Krisis mulai dari sini. Setelah masalah Greenpeace yang muncul di Brent Spar, media mulai memberitakan kontroversi Brent Spar dengan memunculkan gambar aktivitas kanon air di kapal penarik milik Shell. German Environmental and Industrial Ministries memprotes tindakan Inggris karena dianggap tidak melakukan investigasi mendalam mengenai pembuangan di daratan. Selama bulan Mei, Brent Spar terus-menerus menjadi berita utama di berbagai media. Greenpeace juga meminta tanda tangan dari politisi mengenai larangan pembuangan di laut. Mereka juga meminta para konsumen Shell untuk memboikot SPBU milik Shell. Boikot dilakukan di Jerman, Belanda, dan beberapa negara Skadinavia. Greenpeace juga mengadakan survei di Jerman yang menghasilkan bahwa 74% populasi menyetujui terhadap pemboikotan stasiun pengeboran minyak Shell. Pada 23 Mei Shell pada akhirnya mampu memberhentikan aksi-aksi yang dilakukan oleh Greenpeace.

Kontroversi tidak berhenti sampai di situ. Greenpeace memberikan klaim bahwa banyak bahan logam berat dan material organik beracun tinggi yang tidak dipublikasikan kepada publik oleh Shell. Dalam krisis tersebut, Shell hanya sedikit melakukan aksi dukungan terhadap mereka sendiri mengenai pengeboran di laut dalam. Justru malah Pemerintahan Inggris yang melakukan persuasi kepada publik Eropa bahwa pengeboran minyak yang dilakukan oleh Shell tersebut sesuai dengan ketentuan BPEO. Tetapi ternyata argumen tersebut tetaplah tidak diterima dengan baik oleh maasyarakat. Shell Inggris mendapatkan kecaman keras dari Jerman dan Belanda. Citra mereka di pandangan publik menjadi buruk.

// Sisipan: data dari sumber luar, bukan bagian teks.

(** ** Writes of one user *)
(** New pending actions of this user for this user's cabinet, the exchange
    cache and the names of that cabinet, audit lines: nothing else. *)
Definition own_action (user : UserProfile) (a : ActionRow) : Prop :=
  A_UserID a = UP_ID user /\ A_MachineID a = UP_LinkedMachineID user /\ A_Status a = ActionStatusPending.
Definition own_writes (user : UserProfile) (d d' : DB) : Prop :=
  exists logs new cache names,
    d' = on_portal_audit_log (fun _ => logs) (on_cloud_actions (fun rows => rows ++ new)
           (on_gateway_exchange_cache (fun _ => cache) (on_light_names (fun _ => names) d))) /\
    Forall (own_action user) new /\
    (forall m, UP_LinkedMachineID user <> Some m -> cache !! m = gateway_exchange_cache d !! m) /\
    (forall m l, UP_LinkedMachineID user <> Some m -> names !! (m, l) = light_names d !! (m, l)).
Lemma own_writes_refl user d : own_writes user d d.
Proof.
  exists (portal_audit_log d), [], (gateway_exchange_cache d), (light_names d).
  split_and!; [|constructor|done|done]. destruct d. unfold on_cloud_actions. simpl. by rewrite app_nil_r.
Qed.
Section own_writes.
Context (user : UserProfile) (d : DB).
Lemma own_writes_log f d' : own_writes user d d' -> own_writes user d (on_portal_audit_log f d').
Proof. intros (logs & new & cache & names & -> & H). by eexists (f logs), new, cache, names. Qed.
Lemma own_writes_action a d' : own_action user a ->
  own_writes user d d' -> own_writes user d (on_cloud_actions (insert_action a) d').
Proof.
  intros Ha (logs & new & cache & names & -> & Hn & H). unfold insert_action.
  exists logs, (if existsb (fun r => seqb (A_GUID r) (A_GUID a)) (cloud_actions d ++ new) then new else new ++ [a]),
    cache, names. split_and!; [|destruct_if E; [done|by apply Forall_snoc]|apply H|apply H].
  unfold on_cloud_actions. simpl. destruct_if E; [done|]. by rewrite app_assoc.
Qed.
Lemma own_writes_cache m x d' : UP_LinkedMachineID user = Some m ->
  own_writes user d d' -> own_writes user d (on_gateway_exchange_cache (<[m := x]>) d').
Proof.
  intros Hm (logs & new & cache & names & -> & Hn & Hc & H). exists logs, new, (<[m := x]> cache), names.
  split_and!; [done|done| |done]. intros m' Hm'. rewrite lookup_insert_ne by congruence. by apply Hc.
Qed.
Lemma own_writes_name m l x d' : UP_LinkedMachineID user = Some m ->
  own_writes user d d' -> own_writes user d (on_light_names (<[(m, l) := x]>) d').
Proof.
  intros Hm (logs & new & cache & names & -> & Hn & Hc & H). exists logs, new, cache, (<[(m, l) := x]> names).
  split_and!; [done|done|done|]. intros m' l' Hm'. rewrite lookup_insert_ne by congruence. by apply H.
Qed.
Lemma own_enqueue guid ps :
  preserves (db_inv (own_writes user d)) (EnqueueCloudAction guid (UP_ID user) (UP_LinkedMachineID user) ps).
Proof. unfold EnqueueCloudAction. handler_tac. by apply own_writes_action. Qed.
Lemma own_audit e a : preserves (db_inv (own_writes user d)) (PortalAuditLog e a).
Proof. unfold PortalAuditLog. handler_tac. by apply own_writes_log. Qed.
Lemma own_exchange m ks : UP_LinkedMachineID user = Some m ->
  preserves (db_inv (own_writes user d)) (UpsertGatewayExchange m ks).
Proof. intros Hm. unfold UpsertGatewayExchange, GetGatewayExchange. handler_tac. by apply own_writes_cache. Qed.
Lemma own_set_name m l n b : UP_LinkedMachineID user = Some m ->
  preserves (db_inv (own_writes user d)) (SetLightName m l n b).
Proof. intros Hm. unfold SetLightName. handler_tac. by apply own_writes_name. Qed.
Lemma own_chunks chunks : preserves (db_inv (own_writes user d)) (enqueue_chunks user chunks).
Proof.
  induction chunks as [|c chunks IH]; simpl; [handler_tac|]. handler_tac; apply own_enqueue.
Qed.
End own_writes.
#[export] Hint Resolve own_enqueue own_audit own_exchange own_set_name own_chunks : preserves.
(** The machine of the user once the pointer was dereferenced. *)
Lemma preserves_must_bind {A B} I (o : option A) (k : A -> HW B) :
  (forall a, o = Some a -> preserves I (k a)) -> preserves I (must o ≫= k).
Proof. intros Hk w Hw. destruct o as [a|]; [by apply (Hk a)|done]. Qed.
Ltac order_tac :=
  repeat first
    [ apply preserves_must_bind; intros ? ?
    | progress (unfold or_else, attempt, ignore)
    | preserves_step ].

Hal tersebut telah mengancam menurunnya tingkat penjualan dari Shell itu sendiri.

Bagian kedua yang menarik dari artikal ini adalah Löfstedt dan Renn mampu mengemukakan bukti-bukti dan argumen mengapa Shell terpuruk ketika krisis Brent Spar terjadi dan menjelaskan letak-letak kesalahan komunikasi resiko dan manajemen krisis Shell yang salah. Sehingga pembaca dapat mengetahui apa yang salah dari Shell di dalam kasus ini? Pertama-tama kita harus mengetahui definisi dari krisis itu sendiri. Dalam sehari-hari kita sering mendengar kata ‘krisis’, namun persepsi kata ‘krisis’ tersebut lebih ke pengalaman buruk. Krisis di sini sebenarnya mirip dengan yang sering kita denga sehari-hari namun dengan beberapa karakteristik yang berbeda. Krisis dalam sebuah adalah dimana ketika perusahaan dihadapkan tehadap suatu kasus sehingga perusahaan tersebut harus menjalai masa unik dalam sejarah suatu perusahaan tersebut. Di dalam pembelajaran klasik, Hermann (1963) mengidentifikasikan tiga karakteristik krisis, yaitu surprise, threats, dan short response time. Di dalam artikel ini Löfstedt dan Renn mampu mendeskripsikan saat apa Shell menghadapi titik ketika surprise dan threats itu muncul, disusul dengan short response time yang mereka hadapi.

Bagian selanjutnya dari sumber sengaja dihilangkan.